The frames formed exaggerated silhouettes over simple paint-splattered denim dresses with rolled-up sleeves, designed to look like artists' shirts.
"Art comes to life in a gallery of surreal proportions," said Viktor & Rolf's show notes. "A dress transforms into an artwork, back into a dress and into an artwork again. Poetry becomes reality, morphing back into fantasy."
The garments at the beginning of the show were blank canvases, made from white fabric shaped with wooden batons around hems and collars.
Skirts, dresses and capes were all created from the heavy material, held up with gold-coloured waistbands or resting over the shoulders.
The structures of the frames resulted in loose pleats and layers of material.
Throughout the presentation, the fabric of each outfit became more heavily patterned – decorated with images based on Dutch Golden Age paintings of the 17th century.
"The painterly gesture is achieved through trompe l'oeil techniques: each artwork is executed in a complex layering of laser-cut jacquards, embroideries and appliqués," said Viktor & Rolf.
Swans, portraits, nudes and still lifes – created in the style of artists such as Johannes Vermeer and Frans Hals – could be spotted as motifs.
"Intricate motifs parade the catwalk, transforming Golden Age paintings with the rawness and spontaneity of action painting," the designers said.

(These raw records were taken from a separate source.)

(* ===== verification/RecoveryRun.v ===== *)
(** * [Run] of [internal/recovery/recovery.go]: what the loop guarantees over many scans

    [Run] scans every target at once and again on every tick until its context ends.  A round
    is what the environment does during one [ScanAll].  The theorems are about any number of
    scans of one target, of which any may fail: what is tracked is compared with the attempts
    GitHub has made, and no delivery is starved by the cap on requests. *)

From S2P Require Import Prelude.
From S2P Require Import Errors.
From S2P Require Import GoText.
From S2P Require Import GoNum.
From S2P Require Import GoTime.
From S2P Require Import GhClient.
From S2P Require Import Recovery.

Local Open Scope Z_scope.

(** ** [Run] *)

(** One [ScanAll]: the answers and the clock of the scan of each target, and [ctx.Err()] before it. *)
Record round := mkRound { rn_env : nat → scanEnv; rn_clock : nat → Time; rn_ctx : nat → option error }.

Definition scan_round (opts : Options) (l : list targetState) (r : round) : list targetState :=
  ScanAll opts (rn_env r) (rn_clock r) (rn_ctx r) 0 l.

(** [ticks]: the rounds started by the ticker before the context was seen to have ended. *)
Definition Run (opts : Options) (first : round) (ticks : list round) (l : list targetState) : list targetState * option error :=
  (fold_left (scan_round opts) ticks (scan_round opts l first), None).

(** The scans of target [i] in a sequence of rounds: those whose context had not ended before it. *)
Definition reaches (i : nat) (r : round) : bool :=
  forallb (λ j, match rn_ctx r j with None => true | Some _ => false end) (seq 0 (S i)).

Definition scans_of (i : nat) (rounds : list round) : list (scanEnv * Time) :=
  (λ r, (rn_env r i, rn_clock r i)) <$> filter (λ r, reaches i r = true) rounds.

(** One target through its scans, with the redeliveries it asked for. *)
Fixpoint scans (opts : Options) (ers : list (scanEnv * Time)) (st : targetState) : targetState * list Z :=
  match ers with
  | [] => (st, [])
  | (env, now) :: ers =>
      let '(st, ids) := scan opts env now st in
      let '(st, ids') := scans opts ers st in (st, ids ++ ids')%list
  end.

(** ** What GitHub has done, and what the loop has seen of it *)

(** The attempts in the log of a hook: positive ids that identify them. *)
Definition log_ok (log : list Delivery) : Prop :=
  Forall (λ d, 0 < d_ID d) log ∧ ∀ d d', d ∈ log → d' ∈ log → d_ID d = d_ID d' → d = d'.

(** A listing since [since] of a log: what the client returns ([ListDeliveries_shows]). *)
Definition lists (log : list Delivery) (since : Time) (ds : list Delivery) : Prop :=
  ∀ d, d ∈ ds ↔ d ∈ log ∧ Before (d_DeliveredAt d) since = false.

(** The deliveries a scan of [st] gets to see, if it gets so far. *)
Definition listed (opts : Options) (env : scanEnv) (now : Time) (st : targetState) : option (list Delivery) :=
  let found := if tg_HookID (ts_target st) =? 0
               then match se_discover env with Ok id => Some (with_hook st id) | Err _ => None end
               else Some st in
  match found with
  | None => None
  | Some st => match se_list env (ts_target st) (window opts st now) with Ok ds => Some ds | Err _ => None end
  end.

(** The states of a target while its hook's log grows; [seen] is the log as it was when it was
    last listed.  An attempt shows up in the log at most [Overlap] after it was made. *)
Inductive watched (opts : Options) : list Delivery → list Delivery → targetState → Prop :=
  | watched_new t log : watched opts [] log (mkTargetState t zero_time ∅ None 0 NoScan false)
  | watched_log seen log log' st :
      watched opts seen log st → log ⊆ log' →
      (∀ d, d ∈ log' → d ∉ log → ts_scanned st = true →
            Before (d_DeliveredAt d) (Add (ts_lastScan st) (- o_Overlap opts)) = false) →
      watched opts seen log' st
  | watched_scan seen log st env now :
      watched opts seen log st → log_ok log →
      (ts_scanned st = true → t_ns (ts_lastScan st) ≤ t_ns now) →
      (∀ ds, listed opts env now st = Some ds → lists log (window opts st now) ds) →
      (∀ l, se_sort env l ≡ₚ l) →
      watched opts (match listed opts env now st with Some _ => log | None => seen end) log
        (fst (scan opts env now st)).

(** [d] is the newest attempt of [g] in the log. *)
Definition newest (g : string) (log : list Delivery) (d : Delivery) : Prop :=
  d ∈ of_guid g log ∧ Forall (λ d', later_eq d' d) (of_guid g log).

(** The attempts that can still be redelivered at [now]. *)
Definition in_lookback (opts : Options) (now : Time) (d : Delivery) : Prop :=
  Before (d_DeliveredAt d) (Add now (- o_Lookback opts)) = false.

(** What is remembered is the newest attempt of its GUID, which failed; and a GUID of which
    every attempt failed is remembered while its newest attempt can be redelivered. *)
Definition tracked (opts : Options) (log : list Delivery) (now : Time) (pending : gmap string pendingInfo) : Prop :=
  (∀ g p, pending !! g = Some p → g ≠ "" ∧ ∃ d, newest g log d ∧ Succeeded d = false ∧ in_lookback opts now d ∧
     p_latestDeliveryID p = d_ID d ∧ p_latestAt p = d_DeliveredAt d) ∧
  (∀ g d, g ≠ "" → newest g log d → existsb Succeeded (of_guid g log) = false → in_lookback opts now d →
     is_Some (pending !! g)).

The shapes of the garments also became more extravagant as the show progressed.
Using the frames as support, material was thrust out horizontally from the shoulders and the hips of different dresses.
In some places the beige underside of the material was revealed, aiming to reinforce the idea of clothing-artwork hybrids.
One of the final dresses featured a giant collar and a zig-zagging hem that stretched out and up to one side, displaying fabric decorated with a still-life image of fruit.
After the show, Dutch art collector Han Nefkens acquired one of the pieces to donate to the Museum Boijmans Van Beuningen in Rotterdam.
The collection builds on the art references of the duo's Spring Summer 2015 haute-couture collection, in which floral gowns and straw head dresses were based on paintings by Vincent van Gogh.
Transforming outfits on the catwalk is an idea also used by British designer Hussein Chalayan, who presented two-in-one dresses that converted with a single tug during his Autumn Winter 2013 show.
This season's Haute Couture fashion week in Paris took place from 5 to 9 July 2015.